Pope Francis offered wonderful advice to cure this ‘computer psychology’ that converts the young into superficial and static youth museums: “To be wise, use three languages: think well, feel well and do well. (Ibid.)”

The order in this advice is important and must be observed. Very often, we place more emphasis on the second stage because it’s easier to feel than to think. It’s like having a crush without even knowing the name of one’s crush. How often have we heard the misleading and foolhardy romantic declaration, “I don’t care who he is or what he is, what matters is I love him!”

We cannot love what we do not know. And we cannot properly love what we do not adequately understand. If we give free reign to our passions and emotions, a true and lasting love cannot materialize. Thus, the subject of our love must first be known and prayed about well.

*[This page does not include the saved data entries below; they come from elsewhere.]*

(** * voc4cat: spreadsheet to vocabulary conversion

    A shallow embedding of [src/voc4cat/convert.py] and
    [src/voc4cat/utils.py], and the properties of the row extractor, the
    field splitter, the template version gate and the two conversion
    orchestrators. *)

From Stdlib Require Import Ascii String.
From stdpp Require Import base option list gmap strings pretty.

Local Open Scope string_scope.
Local Open Scope nat_scope.
Local Open Scope list_scope.

(** ** Python values, text and exceptions *)

Module Py.

(** The value of a spreadsheet cell as openpyxl hands it over: [None]
    for an empty cell, a [str], or any other object (a number, a date, a
    boolean), of which the code only ever uses the [str()] rendering. *)
Inductive Value :=
| VNone
| VStr (s : string)
| VOther (repr : string).

Global Instance Value_eq_dec : EqDecision Value.
Proof. solve_decision. Defined.

(** [value == "literal"]: only a [str] equals a [str]. *)
Definition eq_str (v : Value) (lit : string) : bool :=
  match v with
  | VStr s => bool_decide (s = lit)
  | _ => false
  end.

(** [value is None] *)
Definition is_None (v : Value) : bool :=
  match v with VNone => true | _ => false end.

(** [f"{value}"] *)
Definition format (v : Value) : string :=
  match v with
  | VNone => "None"
  | VStr s => s
  | VOther r => r
  end.

(** The exceptions that the two modules raise or let through. *)
Inductive exn :=
| ValueError (msg : string)
| ConversionError (msg : string)
| Voc4catError (msg : string)
| AttributeError (msg : string)
| KeyError (key : string)
| ValidationError (msg : string)
| InvalidFileException (msg : string)
| FileNotFoundError (msg : string).

Global Instance exn_eq_dec : EqDecision exn.
Proof. solve_decision. Defined.

(** A computation either raises or returns. *)
Definition M (A : Type) : Type := exn + A.

Definition ret {A} (a : A) : M A := inr a.
Definition raise {A} (e : exn) : M A := inl e.
Definition bind {A B} (m : M A) (k : A → M B) : M B :=
  match m with
  | inl e => inl e
  | inr a => k a
  end.

(** *** [str] methods

    A [str] is a sequence of code points; the model keeps the code points
    below 256, one per [ascii]. *)

(** [str.isspace] on one character (code points below 256). *)
Definition isspace (a : ascii) : bool :=
  match a with
  | "009" | "010" | "011" | "012" | "013"
  | "028" | "029" | "030" | "031" | " "
  | "133" | "160" => true
  | _ => false
  end%char.

Fixpoint lstrip (s : string) : string :=
  match s with
  | "" => ""
  | String a s' => if isspace a then lstrip s' else s
  end.

Fixpoint rstrip (s : string) : string :=
  match s with
  | "" => ""
  | String a s' =>
      match rstrip s' with
      | "" => if isspace a then "" else String a ""
      | r => String a r
      end
  end.

(** [s.strip()] *)
Definition strip (s : string) : string := rstrip (lstrip s).

(** [s.split(sep)] for a separator of one character: never the empty
    list, [""] splits into [[""]]. *)
Fixpoint split (sep : ascii) (s : string) : list string :=
  match s with
  | "" => [""]
  | String a s' =>
      if Ascii.eqb a sep
      then "" :: split sep s'
      else match split sep s' with
           | t :: ts => String a t :: ts
           | [] => [String a ""]
           end
  end.

(** [s.endswith(suffix)] *)
Definition endswith (s suffix : string) : bool :=
  let n := String.length s in
  let k := String.length suffix in
  bool_decide (k ≤ n) && bool_decide (substring (n - k) k s = suffix).

(** [s.endswith(tuple(suffixes))] *)
Definition endswith_any (s : string) (suffixes : list string) : bool :=
  existsb (endswith s) suffixes.

(** The line feed, written [\n] in the Python source. *)
Definition newline : string := String "010" "".

(** [sep.join(parts)] *)
Fixpoint join (sep : string) (parts : list string) : string :=
  match parts with
  | [] => ""
  | [p] => p
  | p :: ps => p +:+ sep +:+ join sep ps
  end.

(** [str.lower] on one character (code points below 256): the letters A
    to Z, and the capital letters of Latin-1, which lie 32 below their
    small forms. *)
Definition lower_char (a : ascii) : ascii :=
  let n := nat_of_ascii a in
  if (65 <=? n) && (n <=? 90) then ascii_of_nat (n + 32)
  else if (192 <=? n) && (n <=? 222) && negb (n =? 215) then ascii_of_nat (n + 32)
  else a.

(** [s.lower()] *)
Fixpoint lower (s : string) : string :=
  match s with
  | "" => ""
  | String a s' => String (lower_char a) (lower s')
  end.

(** [s.rfind(c)] for one character: the last index of [c], [None] for the
    -1 of Python. *)
Fixpoint rfind (c : ascii) (s : string) : option nat :=
  match s with
  | "" => None
  | String a s' =>
      match rfind c s' with
      | Some i => Some (S i)
      | None => if Ascii.eqb a c then Some 0 else None
      end
  end.

(** [s.count(c)] for one character. *)
Fixpoint count (c : ascii) (s : string) : nat :=
  match s with
  | "" => 0
  | String a s' => (if Ascii.eqb a c then 1 else 0) + count c s'
  end.

(** [os.path.splitext(name)[1]] for the last component of a path: the
    name from its last dot on, unless only dots come before that dot. *)
Definition extension (name : string) : string :=
  match rfind "." name with
  | Some i =>
      if bool_decide (count "." (substring 0 i name) = i) then ""
      else substring i (String.length name - i) name
  | None => ""
  end.

End Py.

This first stage of thinking well allows us to not only understand ‘what or who we seek to love’ but it also helps us to understand ourselves. We become more mature because we open our capacity for a greater and unselfish love when we don’t force things and persons to our ‘limited’ expectations. We learn to respect how things unfold within God’s plans and other people’s lives.

This capacity is what Pope Francis describes as ‘allowing oneself to be surprised by God’s love. (Ibid.)’ He says that this is “The challenge of love. God reveals Himself through surprises. (Ibid.)” In contrast, the digital information age we live in seeks to reprogram our capacity for surprises by seemingly giving us ‘all the answers.’ But if left unprocessed, we become enslaved and are led astray by our mixed feelings.

The surprise comes in many ways, but mainly two types: a positive and a negative one. Naturally, we always love positive surprises in the form of birthdays, anniversaries, greetings, etc. But life also has its not-so-pleasing surprises: illnesses, injustices, misunderstandings and death.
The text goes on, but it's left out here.